Wille und Simon kennen einander kaum. Auf der Ebene der Handlung ist das durchaus plausibel. In dem Moment, in dem die beiden ihre Liebe zu einander entdecken, werden sie darin durch den Skandal, den die Veröffentlichung von Augusts Video nach sich zieht, brutal unterbrochen. Es folgen Konflikte, Trennung und viel Drama. Kann eine so junge Liebe das überstehen? Wissen die beiden überhaupt schon gut genug, wer der andere ist, um ihn wirklich zu lieben? Was ist eigentlich der Kern ihrer Beziehung? Diese Fragen bekommen wir als Zuschauer:innen nicht beantwortet. Nun könnte mensch sich der Deutung von Willes Mutter, der Königin, anschließen, die das was ihr Sohn und Simon haben, versucht als eine Jugendliebe abzutun, die im Jetzt eine starke Bedeutung hat, aber auf lange Sicht keinen Bestand. Dagegen spricht allerdings das was wir sehen. Da sind zwei Menschen, die nicht voneinander lassen können. Sie wissen, es wäre vernünftiger. Sie versuchen dieser vermeintlichen Vernunft zu folgen. Mehrmals. Unter großer Anstrengung. Doch es gelingt nicht. Wie zwei gegensätzlich gepolte Magnete streben sie unaufhaltsam immer wieder zueinander. Angelehnt an Wolfgang M. Schmitt möchte ich hier davon sprechen, dass es eine sehr radikale Idee von Liebe ist, die uns die Serie präsentiert. Es mag eine Glaubensfrage sein, ob mensch dieser radikalen Idee von Liebe folgen möchte. Indem die Serie diesen Glauben nährt ist Young Royals aber auf jeden Fall eine ästhetische Erzählung im besten Sinne. Denn Ästhetik, das meint die Lehre vom Schönen. Und die Idee einer radikalen Liebe ist vielleicht das Schönste, was der menschliche Geist zu erschaffen vermag.

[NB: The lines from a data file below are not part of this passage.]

(* ===== verification/Integrity.v ===== *)
(** * What the checksum detects

    With the checksum the crate crc32fast documents, CRC-32 of Crc32, a block damaged in
    memory is not served: a change of up to four consecutive bytes of its data, or any
    change of the stored checksum, makes [read_verified] refuse it, and a Get of its key
    ends with a data-loss status after the header message.  The other fields of the block
    header are not covered by the checksum. *)
From S2P Require Import Prelude Pool Crc32 Block Allocator Policy Lru Index RemoteIndex Placement Config Metadata Pressure Grpc Service Trace.
Import Crc32.
Local Open Scope Z_scope.

(** A fault: the bytes of the region at [off] become [w]. *)
Definition al_damage (off : Z) (w : bytes) (a : BlockAllocator) : BlockAllocator :=
  set_al_pool (set_region (blit off w (region (al_pool a))) (al_pool a)) a.
Definition damage (off : Z) (w : bytes) (s : CacheService) : CacheService :=
  set_allocator (al_damage off w (allocator s)) s.

(** ** Damaged blocks *)

(** [w] differs from the [zlen w] bytes of [d] at [off]: a burst of at most four bytes. *)
Record burst (off : Z) (w d : bytes) : Prop := {
  bu_off : 0 ≤ off;
  bu_end : off + zlen w ≤ zlen d;
  bu_len : zlen w ≤ 4;
  bu_bytes : Forall is_byte w;
  bu_data : Forall is_byte d;
  bu_differs : slice off (zlen w) d ≠ w;
}.

Lemma blit_split off (w d : bytes) : 0 ≤ off → off + zlen w ≤ zlen d →
  d = take (Z.to_nat off) d ++ slice off (zlen w) d ++ drop (Z.to_nat off + length w) d.
Proof.
  intros. unfold slice, zlen. rewrite Nat2Z.id, <-drop_drop, take_drop. by rewrite take_drop.
Qed.
Section triples.
Context (sha256 : bytes → bytes) (crc32 : bytes → Z) (pad : bytes).
Context (Hsha : ∀ m, length (sha256 m) = 32%nat ∧ Forall is_byte (sha256 m)).

Lemma triple_allocate_and_write data :
  hoare alloc_typed (allocate_and_write crc32 pad data)
    (λ o, match o with Some (loc, _) => location_typed loc | None => True end).
Proof.
  unfold allocate_and_write, view_copy. triple; [done| |done].
  unfold alloc_typed, location_typed, handle_typed, pool_typed in *. cbn. tauto.
Qed.
Lemma triple_read_verified h : hoare alloc_typed (read_verified crc32 h) (λ _, True).
Proof. unfold read_verified. triple; done. Qed.
Lemma triple_al_deallocate h : hoare alloc_typed (al_deallocate h) (λ _, True).
Proof. unfold al_deallocate. triple. Qed.
Lemma triple_al_stats : hoare alloc_typed al_stats (λ _, True).
Proof. unfold al_stats. triple. Qed.
#[local] Hint Resolve triple_allocate_and_write triple_read_verified triple_al_deallocate triple_al_stats : triples.

(** ** Triples of the index *)
Lemma triple_on_lru {A} (m : M LruInner A) : hoare index_typed (on_lru m) (λ _, True).
Proof. by apply hoare_zoom_any. Qed.
#[local] Hint Resolve triple_on_lru : triples.

Lemma index_typed_delete k i : index_typed i → index_typed (set_bi_map (delete k (bi_map i)) i).
Proof. intros Hi. by apply map_Forall_delete. Qed.

Lemma triple_index_lookup k :
  hoare index_typed (index_lookup k) (λ o, match o with Some e => entry_typed e | None => True end).
Proof.
  unfold index_lookup. eapply hoare_bind; [apply hoare_get|]. intros i Hi.
  destruct (bi_map i !! k) as [e|] eqn:He; [|by apply hoare_ret].
  eapply hoare_bind; [apply triple_on_lru|]. intros _ _. apply hoare_ret. by destruct (Hi _ _ He).
Qed.

Lemma triple_evict_loop fuel evicted : hoare index_typed (evict_loop fuel evicted) (λ _, True).
Proof.
  revert evicted. induction fuel as [|fuel IH]; intros evicted; cbn [evict_loop]; [by intros i Hi|].
  triple; try done. eapply hoare_bind; [apply hoare_modify; intros; by apply index_typed_delete|]. intros _ _. apply IH.
Qed.
#[local] Hint Resolve triple_evict_loop : triples.
Fixpoint agent_schedule (sched : list nat) (c : agent) : option agent :=
  match sched with
  | [] => Some c
  | i :: sched => c' ← agent_move i c; agent_schedule sched c'
  end.

Lemma agent_schedule_rtc sched c c' : agent_schedule sched c = Some c' → rtc agent_step c c'.
Proof.
  revert c. induction sched as [|i sched IH]; intros c Hr; cbn in Hr; [by simplify_eq|].
  destruct (agent_move i c) as [c1|] eqn:Hs; [|done]. cbn in Hr.
  eapply rtc_l; [by exists i|]. by apply IH.
Qed.
End tasks.

(** The task of a request. *)
Definition starting (t : task) : bool :=
  match t with
  | StoreStart _ _ | GetStart _ | DeleteStart _ | TickStats | LookupStart _ | BatchStart _ | StatsStart | HealthRead _ => true
  | _ => false
  end.
Definition deletes (t : task) : bool := match t with DeleteStart _ => true | _ => false end.

(** ** A task running alone *)
Lemma zoom_bind {S T A B} (get : S → T) (set : T → S → S) (m : M T A) (k : A → M T B) s :
  (∀ t s, get (set t s) = t) → (∀ t t' s, set t (set t' s) = set t s) →
  zoom get set (m ≫= k) s = (zoom get set m ≫= λ a, zoom get set (k a)) s.
Proof.
  intros Hgs Hss. unfold zoom, mbind, M_bind. destruct (m (get s)) as [[a| | |] t]; try done.
  rewrite Hgs. destruct (k a t) as [o t']. by rewrite Hss.
Qed.

Lemma on_allocator_bind {A B} (m : M BlockAllocator A) (k : A → M BlockAllocator B) s :
  on_allocator (m ≫= k) s = (on_allocator m ≫= λ a, on_allocator (k a)) s.
Proof. by apply zoom_bind. Qed.

Lemma on_allocator_ret {A} (a : A) s : on_allocator (mret a) s = (Ret a, s).
Proof. unfold on_allocator, zoom. cbn. by rewrite set_allocator_id. Qed.

Section alone.
Context (sha256 : bytes → bytes) (crc32 : bytes → Z) (pad : bytes).
Local Abbreviation task_action := (task_action sha256 crc32 pad).

Definition task_local (x y : task * CacheService) : Prop := task_step sha256 crc32 pad x.1 x.2 = Some y.

Lemma task_next t t' s s' y :
  ended t = false → task_action t s = (Ret t', s') →
  rtc task_local (t', s') y → rtc task_local (t, s) y.
Proof. intros He Ha. apply rtc_l. unfold task_local, task_step. cbn. by rewrite He, Ha. Qed.

(** The accesses of a call of the index, inside a handler. *)
Lemma index_call (wrap : pc → task) (fin : index_out → M CacheService task) c i o i' s t :
  (∀ c s, task_action (wrap c) s =
     (r ← on_index (action c); match r with inl c' => mret (wrap c') | inr o => fin o end) s) →
  (∀ c, ended (wrap c) = false) →
  (∀ s, fin o s = (Ret t, s)) →
  rtc local_step (mkThread (Some c) [] [], i) (mkThread None [] [o], i') →
  rtc task_local (wrap c, set_index i s) (t, set_index i' s).
Proof.
  intros Hw He Hfin Hsteps. remember (mkThread (Some c) [] [], i) as x eqn:Hx.
  remember (mkThread None [] [o], i') as y eqn:Hy. revert c i Hx.
  induction Hsteps as [x|x y z Hst Hrest IH]; intros c i Hx; simplify_eq.
  unfold local_step, thread_step in Hst. cbn in Hst.
  destruct (action c i) as [[[c'|o']| | |] i1] eqn:Ha; simplify_eq.
  - eapply task_next; [done| |by apply (IH eq_refl)]. rewrite Hw.
    by rewrite (bind_Ret _ _ _ _ _ (on_index_eq (action c) (set_index i s) _ _ Ha)).
  - inversion Hrest as [|? ? ? Hst]; simplify_eq; [|done].
    eapply task_next; [done| |done]. rewrite Hw.
    rewrite (bind_Ret _ _ _ _ _ (on_index_eq (action c) (set_index i s) _ _ Ha)). apply Hfin.
Qed.

Lemma on_index_Ret_inv {A} (m : M (BlockIndex LruInner) A) s a s' :
  on_index m s = (Ret a, s') → ∃ i', m (index s) = (Ret a, i') ∧ s' = set_index i' s.
Proof. unfold on_index, zoom. destruct (m (index s)) as [o i']. intros [= -> <-]. by exists i'. Qed.

Lemma call_steps op s o s' :
  on_index (index_step op) s = (Ret o, s') →
  ∃ i', s' = set_index i' s ∧ rtc local_step (mkThread (Some (start op)) [] [], index s) (mkThread None [] [o], i').
Proof.
  intros (i' & Hs & ->)%on_index_Ret_inv. exists i'. split; [done|].
  pose proof (op_steps op (index s) o i' [] [] Hs) as Hr.
  inversion Hr as [|? y ? Hst Hrest]; simplify_eq. unfold local_step, thread_step in Hst. cbn in Hst. by simplify_eq.
Qed.

Lemma index_call' (wrap : pc → task) (fin : index_out → M CacheService task) op o s s' t :
  (∀ c s, task_action (wrap c) s =
     (r ← on_index (action c); match r with inl c' => mret (wrap c') | inr o => fin o end) s) →
  (∀ c, ended (wrap c) = false) →
  (∀ s, fin o s = (Ret t, s)) →
  on_index (index_step op) s = (Ret o, s') →
  rtc task_local (wrap (start op), s) (t, s').
Proof.
  intros Hw He Hfin (i' & -> & Hsteps)%call_steps. rewrite <-(set_index_id s) at 1.
  by eapply index_call.
Qed.

Lemma on_index_step_eq {A} (m : M (BlockIndex LruInner) A) (f : A → index_out) s a s' :
  on_index m s = (Ret a, s') → on_index (x ← m; mret (f x)) s = (Ret (f a), s').
Proof.
  intros (i' & Hm & ->)%on_index_Ret_inv. apply on_index_eq. by rewrite (bind_Ret _ _ _ _ _ Hm).
Qed.

(** The fields of the allocator that [allocate_and_write] reads and never writes. *)
Definition same_fields (s s' : CacheService) : Prop :=
  al_node_id (allocator s') = al_node_id (allocator s) ∧
  block_size (al_pool (allocator s')) = block_size (al_pool (allocator s)).
Lemma same_fields_trans s1 s2 s3 : same_fields s1 s2 → same_fields s2 s3 → same_fields s1 s3.
Proof. unfold same_fields. intuition congruence. Qed.

Lemma on_pool_fields {A} (m : M MemoryPool A) s a s' :
  (∀ p o p', m p = (o, p') → block_size p' = block_size p) →
  on_allocator (on_pool m) s = (Ret a, s') → same_fields s s'.
Proof.
  intros Hm. unfold on_allocator, on_pool, zoom. destruct (m (al_pool (allocator s))) as [o p'] eqn:Hp.
  intros [= -> <-]. split; [done|]. cbn. by eapply Hm.
Qed.

Lemma allocate_fields s a s' : on_allocator (on_pool allocate) s = (Ret a, s') → same_fields s s'.
Proof.
  apply on_pool_fields. intros p o p'. unfold allocate. munfold.
  destruct (vec_pop (free_list p)) as [[]|]; intros; by simplify_eq.
Qed.
Lemma generation_fields s a s' : on_allocator next_generation s = (Ret a, s') → same_fields s s'.
Proof. unfold on_allocator, next_generation, zoom. munfold. intros [= _ <-]. done. Qed.
Lemma slice_mut_fields h s a s' : on_allocator (on_pool (get_slice_mut h)) s = (Ret a, s') → same_fields s s'.
Proof.
  apply on_pool_fields. intros p o p'. unfold get_slice_mut, get_ptr, assert. munfold.
  repeat case_match; intros; by simplify_eq.
Qed.
Lemma with_view_fields v a b (m : M bytes unit) s x s' :
  on_allocator (on_pool (with_view v a b m)) s = (Ret x, s') → same_fields s s'.
Proof.
  apply on_pool_fields. intros p o p'. unfold with_view, assert. munfold.
  destruct (bool_decide _); [|intros; by simplify_eq]. destruct (m _) as [? d]. intros; by simplify_eq.
Qed.

(** Writing a block access by access. *)
Lemma write_steps now key data s r s' :
  on_allocator (allocate_and_write crc32 pad data) s = (Ret r, s') →
  rtc task_local (StoreAlloc now key data, s)
    (match r with
     | None => Replied (RepStore (Err (ResourceExhausted "memory pool exhausted")))
     | Some (loc, _) => StoreIndex key loc (InsertCheck key (mkIndexEntry [loc] now))
     end, s').
Proof.
  intros Hw. unfold allocate_and_write in Hw. rewrite on_allocator_bind in Hw.
  erewrite bind_Ret in Hw by by apply on_allocator_eq.
  rewrite set_allocator_id in Hw. cbn zeta in Hw.
  destruct (as_usize (block_size (al_pool (allocator s)) - HEADER_SIZE) <? zlen data) eqn:Hmax.
  { rewrite on_allocator_ret in Hw. simplify_eq. eapply task_next; [done| |done].
    cbn. erewrite bind_Ret by reflexivity. by rewrite Hmax. }
  rewrite on_allocator_bind in Hw. apply bind_Ret_inv in Hw as (oh & s1 & Halloc & Hw).
  eapply (task_next _ (match oh with
    | None => Replied (RepStore (Err (ResourceExhausted "memory pool exhausted")))
    | Some handle => StoreGen now key data handle end)); [done| |].
  { cbn. erewrite bind_Ret by reflexivity. rewrite Hmax, (bind_Ret _ _ _ _ _ Halloc). by destruct oh. }
  destruct oh as [handle|]; [|rewrite on_allocator_ret in Hw; by simplify_eq].
  rewrite on_allocator_bind in Hw. apply bind_Ret_inv in Hw as (gen & s2 & Hgen & Hw).
  rewrite on_allocator_bind in Hw. apply bind_Ret_inv in Hw as (view & s3 & Hview & Hw).
  eapply task_next; [done|cbn; by rewrite (bind_Ret _ _ _ _ _ Hgen), (bind_Ret _ _ _ _ _ Hview)|].
  cbn zeta in Hw. rewrite on_allocator_bind in Hw. apply bind_Ret_inv in Hw as ([] & s4 & Hhead & Hw).
  eapply task_next; [done|cbn; by rewrite (bind_Ret _ _ _ _ _ Hhead)|].
  rewrite on_allocator_bind in Hw. apply bind_Ret_inv in Hw as ([] & s5 & Hbody & Hw).
  rewrite on_allocator_ret in Hw. simplify_eq.
  eapply task_next; [done| |done]. cbn. rewrite (bind_Ret _ _ _ _ _ Hbody). erewrite bind_Ret by reflexivity.
  assert (al_node_id (allocator s') = al_node_id (allocator s) ∧
    block_size (al_pool (allocator s')) = block_size (al_pool (allocator s))) as [-> ->]; [|done].
  apply (same_fields_trans _ s1); [by eapply allocate_fields|].
  apply (same_fields_trans _ s2); [by eapply generation_fields|].
  apply (same_fields_trans _ s3); [by eapply slice_mut_fields|].
  apply (same_fields_trans _ s4); by eapply with_view_fields.
Qed.

(** The index gets the entry access by access. *)
Lemma store_insert_steps now key loc evicted s s1 :
  on_index (index_insert key [loc] now) s = (Ret evicted, s1) →
  rtc task_local (StoreIndex key loc (InsertCheck key (mkIndexEntry [loc] now)), s) (StoreFinish key loc evicted, s1) ∧
  as_metadata (cs_state s1) = as_metadata (cs_state s).
Proof.
  intros Hins. split; [|by apply on_index_Ret_inv in Hins as (i' & _ & ->)].
  eapply (index_call' (StoreIndex key loc) (λ o, match o with
      | OEvicted evicted => mret (StoreFinish key loc evicted) | _ => panic end)
    (IInsert key [loc] now) (OEvicted evicted)); [done|done|done|].
  by apply (on_index_step_eq (index_insert key [loc] now) OEvicted).
Qed.

(** The end of a store is one access of its task. *)
Lemma store_finish_steps self key loc evicted s r s' :
  as_metadata (cs_state s) = as_metadata (cs_state self) →
  (add_evictions (zlen evicted);;
   on_allocator al_stats;;
   match as_metadata (cs_state self) with
   | Some _ => spawn_publish (mkPublishTask key (bl_offset loc) (bl_block_size loc) (bl_generation loc))
   | None => mret tt
   end;;
   ok (mkStoreResponse true "" (bl_generation loc))) s = (Ret r, s') →
  rtc task_local (StoreFinish key loc evicted, s) (Replied (RepStore r), s').
Proof.
  intros Hmeta Hst. eapply task_next; [done| |reflexivity]. cbn [ConcService.task_action].
  erewrite bind_Ret in Hst by reflexivity. erewrite bind_Ret by reflexivity.
  apply bind_Ret_inv in Hst as (st & s1 & Hstats & Hst). rewrite (bind_Ret _ _ _ _ _ Hstats).
  erewrite bind_Ret by reflexivity.
  assert (as_metadata (cs_state s1) = as_metadata (cs_state self)) as ->.
  { rewrite <-Hmeta. unfold on_allocator, zoom in Hstats. destruct (al_stats _). by simplify_eq. }
  apply bind_Ret_inv in Hst as ([] & s2 & Hspawn & Hst). rewrite (bind_Ret _ _ _ _ _ Hspawn).
  unfold ok, mret, M_ret in Hst. by simplify_eq.
Qed.

Lemma store_steps now stream s r s' :
  store sha256 crc32 pad now stream s = (Ret r, s') →
  rtc task_local (StoreStart now stream, s) (Replied (RepStore r), s').
Proof.
  intros Hst. unfold store in Hst. erewrite bind_Ret in Hst by reflexivity.
  destruct (as_pressure_level (cs_state s) >=? PRESSURE_REJECT) eqn:Hp.
  { unfold fail, mret, M_ret in Hst. simplify_eq. eapply task_next; [done| |done].
    cbn. erewrite bind_Ret by reflexivity. by rewrite Hp. }
  assert (∀ t s1, (match first_header stream with
      | Err e => mret (Replied (RepStore (Err e)))
      | Ok (header, stream) =>
          match parse_prefix_hash (sh_prefix_hash header) with
          | Err e => mret (Replied (RepStore (Err e)))
          | Ok prefix_hash =>
              with_capacity (as_usize (sh_total_size header));;
              match collect_chunks [] stream with
              | Err e => mret (Replied (RepStore (Err e)))
              | Ok data => mret (StoreAlloc now (composite_key sha256 (sh_model_id header) prefix_hash) data)
              end
          end
      end : M CacheService task) s = (Ret t, s1) → rtc task_local (t, s1) (Replied (RepStore r), s') →
      rtc task_local (StoreStart now stream, s) (Replied (RepStore r), s')) as Hgo.
  { intros t s1 Ha. eapply task_next; [done|]. cbn [ConcService.task_action].
    erewrite bind_Ret by reflexivity. by rewrite Hp. }
  destruct (first_header stream) as [[header rest]|e];
    [rewrite (and_then_Ok _ _ _ _ eq_refl) in Hst
    |rewrite (and_then_Err _ _ _ _ eq_refl) in Hst; simplify_eq; eapply Hgo; reflexivity].
  destruct (parse_prefix_hash (sh_prefix_hash header)) as [h|e];
    [rewrite (and_then_Ok _ _ _ _ eq_refl) in Hst
    |rewrite (and_then_Err _ _ _ _ eq_refl) in Hst; simplify_eq; eapply Hgo; reflexivity].
  apply bind_Ret_inv in Hst as ([] & s1 & Hcap & Hst).
  destruct (collect_chunks [] rest) as [data|e];
    [rewrite (and_then_Ok _ _ _ _ eq_refl) in Hst
    |rewrite (and_then_Err _ _ _ _ eq_refl) in Hst; simplify_eq;
     eapply Hgo; [by rewrite (bind_Ret _ _ _ _ _ Hcap)|reflexivity]].
  eapply Hgo; [by rewrite (bind_Ret _ _ _ _ _ Hcap)|].
  apply bind_Ret_inv in Hst as (alloc & s2 & Halloc & Hst). clear Hgo.
  etrans; [by apply write_steps|]. destruct alloc as [[loc handle]|];
    [|unfold fail, mret, M_ret in Hst; by simplify_eq].
  apply bind_Ret_inv in Hst as (evicted & s3 & Hins & Hst).
  destruct (store_insert_steps _ _ _ _ _ _ Hins) as [Hsteps Hmeta]. etrans; [exact Hsteps|].
  eapply store_finish_steps; [|exact Hst]. rewrite Hmeta.
  unfold on_allocator, zoom in Halloc. destruct (allocate_and_write _ _ _ _). simplify_eq.
  unfold with_capacity, assert, mret, M_ret, panic in Hcap. destruct (_ <=? _); by simplify_eq.
Qed.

Ob es für Simon und Wille ein Happy End gibt? Wir wissen es noch nicht. Netflix hat die Serie um eine weitere finale Staffel verlängert. Die neuen Episoden werden voraussichtlich im Herbst 2023 erscheinen. Über den Inhalt ist noch nichts bekannt. Trotzdem stimmt das was Omar Rudberg vor Kurzem bei seinem Auftritt in der Tonight Show, bezogen auf Willes und Simons Zukunft sagte, hoffnungsvoll: "We're looking forward to see them smile".